No warning. No explanation. Just cut him off. Froze him out. A door slammed shut inside of me and crushed him. 

It was all I knew how to do. I had no words for the desperation to escape. Couldn't name the dysfunction. Couldn't explain the inchoate terror. I was a mountain climber fallen into the crevasse who calmly cuts off an arm to live.

I had the sense to feel badly about it, but had no clue what could be done.

A few weeks later, we were at the World Affairs Seminar representing our schools and avoided each other in the classes and dining hall. Friends of his came and asked me as envoys what had happened, he didn't understand, he wanted to understand. I had no answer to give them. Much later, I heard he remained devastated and unable to move on for years. It's possibly the worst thing I have ever done to anyone.

So as I walk around Summer Camp this weekend, and see Tarin occasionally, see him spot Me, and make an immediate hard turn to avoid Me, working hard to stay hundreds of feet away as if I were radioactive, I am reminding Myself of John, and not just because of karma. 

I am reminding Myself that once I felt an inchoate terror for which I had no words, and all I knew how to do was slam the door on the one person in my life that made me happy. I panicked precisely because they had made me happy, like Icarus flying to close to the sun.
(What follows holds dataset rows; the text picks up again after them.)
(** * whois-bun: the pattern engine and the bitmap cache, embedded in Rocq

    The embedding follows [lib.ts] of the repository (the file that exports
    [parsePattern], [validatePattern], [validateExtensions], [shuffleArray],
    [generateCombinations], [countRemainingDomains], [analyzePattern],
    [processPatterns] and the class [Bitmap]).

    Conventions of the embedding:
    - a JavaScript string is a [string]: a sequence of code units, here the
      code units 0..255; [toLowerCase] is the Unicode lower-casing of that
      range;
    - an integer-valued JavaScript number is a [Z] (or a [nat] where it counts
      or indexes a list); where the source relies on the rounding of doubles
      ([analyzePattern]) the rounding is written out;
    - [Math.random] is an oracle [nat -> nat], one draw per loop turn;
    - a thrown exception is the [Throw] case of [completion]; a value of a
      kind the embedding does not follow (a capacity that is a string, say)
      ends a call in [Unmodelled];
    - [JSON.stringify] and [JSON.parse] are a decimal printer and a
      recursive-descent parser of the JSON grammar;
    - [Date.now] and the parsing of a date are the two fields of a [clock];
    - the memory of the host is a [host]: it tells which arrays can be
      created; the functions named [..._on] take it and end in the
      [RangeError] of an array that cannot be created, the functions without
      it give what a call computes once its arrays are there;
    - an object used as a map ([DomainHistory]) is a [gmap]. *)

From Stdlib Require Import ZArith Lia Ascii String List Bool Permutation.
From stdpp Require Import base list strings pretty gmap.

Local Open Scope Z_scope.
Local Set Warnings "-register-all".

(** [String.append] unfolds on a constructor, as the list append does. *)
Local Arguments String.append !_ _ / : simpl nomatch.

(* ===================================================================== *)
(** * Part I: definitions                                                 *)
(* ===================================================================== *)

(** ** JavaScript strings *)

(** [s.split('')]: the code units of [s], each as a one-unit string. *)
Fixpoint split_chars (s : string) : list string :=
  match s with
  | EmptyString => []
  | String c r => String c EmptyString :: split_chars r
  end.

(** [String.prototype.toLowerCase] on one code unit below 256: [A-Z] and the
    Latin-1 capitals U+00C0..U+00DE (the multiplication sign U+00D7 apart)
    move up by 32; every other unit is kept. *)
Definition toLowerCase_char (c : ascii) : ascii :=
  let n := nat_of_ascii c in
  if ((65 <=? n) && (n <=? 90))%nat
     || ((192 <=? n) && (n <=? 222) && negb (n =? 215))%nat
  then ascii_of_nat (n + 32)
  else c.

Fixpoint toLowerCase (s : string) : string :=
  match s with
  | EmptyString => EmptyString
  | String c r => String (toLowerCase_char c) (toLowerCase r)
  end.

(** [s.startsWith(p)]. *)
Definition startsWith (p s : string) : bool := String.prefix p s.

(** [s.endsWith(p)]: some tail of [s] is [p]. *)
Fixpoint endsWith (p s : string) : bool :=
  String.eqb p s ||
  match s with
  | EmptyString => false
  | String _ r => endsWith p r
  end.

(** [s.includes(p)]: [p] starts at some position of [s]. *)
Fixpoint includes (p s : string) : bool :=
  String.prefix p s ||
  match s with
  | EmptyString => false
  | String _ r => includes p r
  end.

(** The character class [[0-9]]. *)
Definition is_digit (c : ascii) : bool :=
  let n := nat_of_ascii c in ((48 <=? n) && (n <=? 57))%nat.

(** The character class [[a-z]]. *)
Definition is_lower (c : ascii) : bool :=
  let n := nat_of_ascii c in ((97 <=? n) && (n <=? 122))%nat.

Fixpoint string_exists (f : ascii -> bool) (s : string) : bool :=
  match s with
  | EmptyString => false
  | String c r => f c || string_exists f r
  end.

Fixpoint string_forall (f : ascii -> bool) (s : string) : bool :=
  match s with
  | EmptyString => true
  | String c r => f c && string_forall f r
  end.

(** [/[0-9]/.test(s)]: a digit somewhere in [s]. *)
Definition has_digit (s : string) : bool := string_exists is_digit s.

(** [/^[0-9]/.test(s)]: [s] starts with a digit. *)
Definition starts_with_digit (s : string) : bool :=
  match s with
  | EmptyString => false
  | String c _ => is_digit c
  end.

(** ** The alphabets *)

Definition CONSONANTS : list string := split_chars "bcdfghjklmnpqrstvwxz".
Definition VOWELS : list string := split_chars "aeiou".
Definition NUMBERS : list string := split_chars "0123456789".
Definition LETTERS : list string := split_chars "abcdefghijklmnopqrstuvwxyz".

(** [[...LETTERS, ...'0123456789', '-'].filter(char => char)]: the filter
    keeps the truthy, that is the non-empty, strings. *)
Definition ALL_CHARS : list string :=
  filter (fun char => char <> EmptyString)
         (LETTERS ++ split_chars "0123456789" ++ ["-"]).

(** ** [PatternPart] and [parsePattern] *)

(** The interface [PatternPart]. [value] and [isWildcard] are optional in the
    source; [possibilities] is optional there too, but every part that
    [parsePattern] builds carries it, and [generateCombinations] reads it
    with a non-null assertion, so the embedding keeps it as a plain list. *)
Record PatternPart : Type := {
  type : string;
  value : option string;
  possibilities : list string;
  isWildcard : option bool
}.

(** The parser's loop state: the parts pushed so far and [currentLiteral]. *)
Definition parser_state : Type := (list PatternPart * string)%type.

(** The closure [processLiteral]: flush a non-empty [currentLiteral]. *)
Definition processLiteral (st : parser_state) : parser_state :=
  let '(parts, currentLiteral) := st in
  match currentLiteral with
  | EmptyString => st
  | _ =>
    (parts ++ [ {| type := "literal";
                   value := Some currentLiteral;
                   possibilities := [toLowerCase currentLiteral];
                   isWildcard := None |} ],
     EmptyString)
  end.

(** [parts.push(p)] after [processLiteral()]. *)
Definition push_part (p : PatternPart) (st : parser_state) : parser_state :=
  let '(parts, currentLiteral) := processLiteral st in
  (parts ++ [p], currentLiteral).

(** One turn of the [for] loop over the pattern's code units. *)
Definition parse_step (char : ascii) (st : parser_state) : parser_state :=
  let lowerChar := toLowerCase_char char in
  if Ascii.eqb lowerChar "c" then
    push_part {| type := "c"; value := None;
                 possibilities := CONSONANTS; isWildcard := None |} st
  else if Ascii.eqb lowerChar "v" then
    push_part {| type := "v"; value := None;
                 possibilities := VOWELS; isWildcard := None |} st
  else if Ascii.eqb lowerChar "n" then
    push_part {| type := "n"; value := None;
                 possibilities := NUMBERS; isWildcard := None |} st
  else if Ascii.eqb lowerChar "l" then
    push_part {| type := "l"; value := None;
                 possibilities := LETTERS; isWildcard := None |} st
  else if Ascii.eqb char "_" then
    push_part {| type := "wildcard"; value := None;
                 possibilities := ALL_CHARS; isWildcard := Some true |} st
  else if Ascii.eqb char "-" then
    push_part {| type := String char EmptyString; value := None;
                 possibilities := [String char EmptyString];
                 isWildcard := None |} st
  else
    (fst st, snd st +:+ String char EmptyString).

Fixpoint parse_loop (pattern : string) (st : parser_state) : parser_state :=
  match pattern with
  | EmptyString => st
  | String char rest => parse_loop rest (parse_step char st)
  end.

Definition parsePattern (pattern : string) : list PatternPart :=
  fst (processLiteral (parse_loop pattern ([], EmptyString))).

(** ** [validatePattern] and [validateExtensions] *)

(** The set [validChars] of [validatePattern]. *)
Definition validChars : string :=
  "abcdefghijklmnopqrstuvwxyzABCDEFGHIJKLMNOPQRSTUVWXYZ0123456789-_cvnl".

Definition validChars_has (c : ascii) : bool :=
  string_exists (Ascii.eqb c) validChars.

(** The first unit of [pattern] outside [validChars], if any. *)
Fixpoint first_invalid_char (pattern : string) : option ascii :=
  match pattern with
  | EmptyString => None
  | String c r => if validChars_has c then first_invalid_char r else Some c
  end.

(** [validatePattern]: [None] is JavaScript's [null], [Some msg] the error. *)
Definition validatePattern (pattern : string) : option string :=
  if String.eqb pattern "" then Some "Pattern cannot be empty"
  else if includes " " pattern then Some "Pattern cannot contain spaces"
  else if startsWith "-" pattern then Some "Pattern cannot start with hyphen"
  else if endsWith "-" pattern then Some "Pattern cannot end with hyphen"
  else if includes "--" pattern
       then Some "Pattern cannot contain consecutive hyphens"
  else match first_invalid_char pattern with
       | Some char =>
         Some ("Invalid character in pattern: " +:+ String char EmptyString)
       | None => None
       end.

(** [/^[.a-z0-9]+$/.test(ext)], the test of the source. *)
Definition ext_char_ok (c : ascii) : bool :=
  Ascii.eqb c "." || is_lower c || is_digit c.

Definition ext_regex (ext : string) : bool :=
  negb (String.eqb ext "") && string_forall ext_char_ok ext.

(** The checks [validateExtensions] runs on one element. *)
Definition check_extension (ext : string) : option string :=
  if negb (startsWith "." ext)
  then Some ("Extension must start with dot: " +:+ ext)
  else if (String.length ext <? 2)%nat
  then Some ("Extension too short: " +:+ ext)
  else if negb (ext_regex ext)
  then Some ("Invalid extension format: " +:+ ext)
  else None.

Fixpoint check_extensions (extensions : list string) : option string :=
  match extensions with
  | [] => None
  | ext :: rest =>
    match check_extension ext with
    | Some err => Some err
    | None => check_extensions rest
    end
  end.

Definition validateExtensions (extensions : list string) : option string :=
  match extensions with
  | [] => Some "At least one extension is required"
  | _ => check_extensions extensions
  end.

(** ** [shuffleArray] *)

(** [Math.random()] is read from an oracle: [rand i] is what the loop turn
    with index [i] draws, already scaled, and [Math.floor(Math.random() *
    (i + 1))] is [rand i mod (i + 1)]: every value of [0..i], and no other,
    is an outcome. *)
Definition oracle : Type := nat -> nat.

(** [[array[i], array[j]] = [array[j], array[i]]]: both reads, then both
    writes. The loop only swaps positions inside the array; outside it the
    embedding leaves the array as it is. *)
Definition swap {A : Type} (i j : nat) (array : list A) : list A :=
  match array !! j, array !! i with
  | Some aj, Some ai => <[j := ai]> (<[i := aj]> array)
  | _, _ => array
  end.

(** The turns [i, i-1, ..., 1] of the loop of [shuffleArray]. *)
Fixpoint shuffle_loop {A : Type} (rand : oracle) (i : nat) (array : list A)
  : list A :=
  match i with
  | O => array
  | S i' => shuffle_loop rand i' (swap i (rand i mod (i + 1))%nat array)
  end.

Definition shuffleArray {A : Type} (rand : oracle) (array : list A) : list A :=
  shuffle_loop rand (length array - 1)%nat array.

(** ** [generateCombinations] *)

(** [part.possibilities?.length || 1]. *)
Definition radix (part : PatternPart) : nat :=
  match length (possibilities part) with
  | O => 1%nat
  | n => n
  end.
And back then, it wasn't John's fault at all, just as it isn't Mine now.  I did that once, or at least, a version of Me so far away now that it feels like a movie character, did that once.  I even regretted it terribly in the moment, but the only way out seemed to be through.

It gives Me compassion for Tarin despite the pain he is causing. I have been in that place, and it is very lonely. No one could help me then, and it was at that time in my life that I stood in a bathroom and seriously considered chugging a bottle of pills. I didn't. I soldiered on and I did make it to college  and much more, far, very far away. I escaped and healed and grew into someone else. Decades later I found John and apologized, and though he forgave Me, I'm not entirely sure I forgive that version of myself. We do the best we can. As Hawkeye Pierce tells Father Mulcahey in an episode of MASH:  Best is best.  But sometimes it's hard to believe.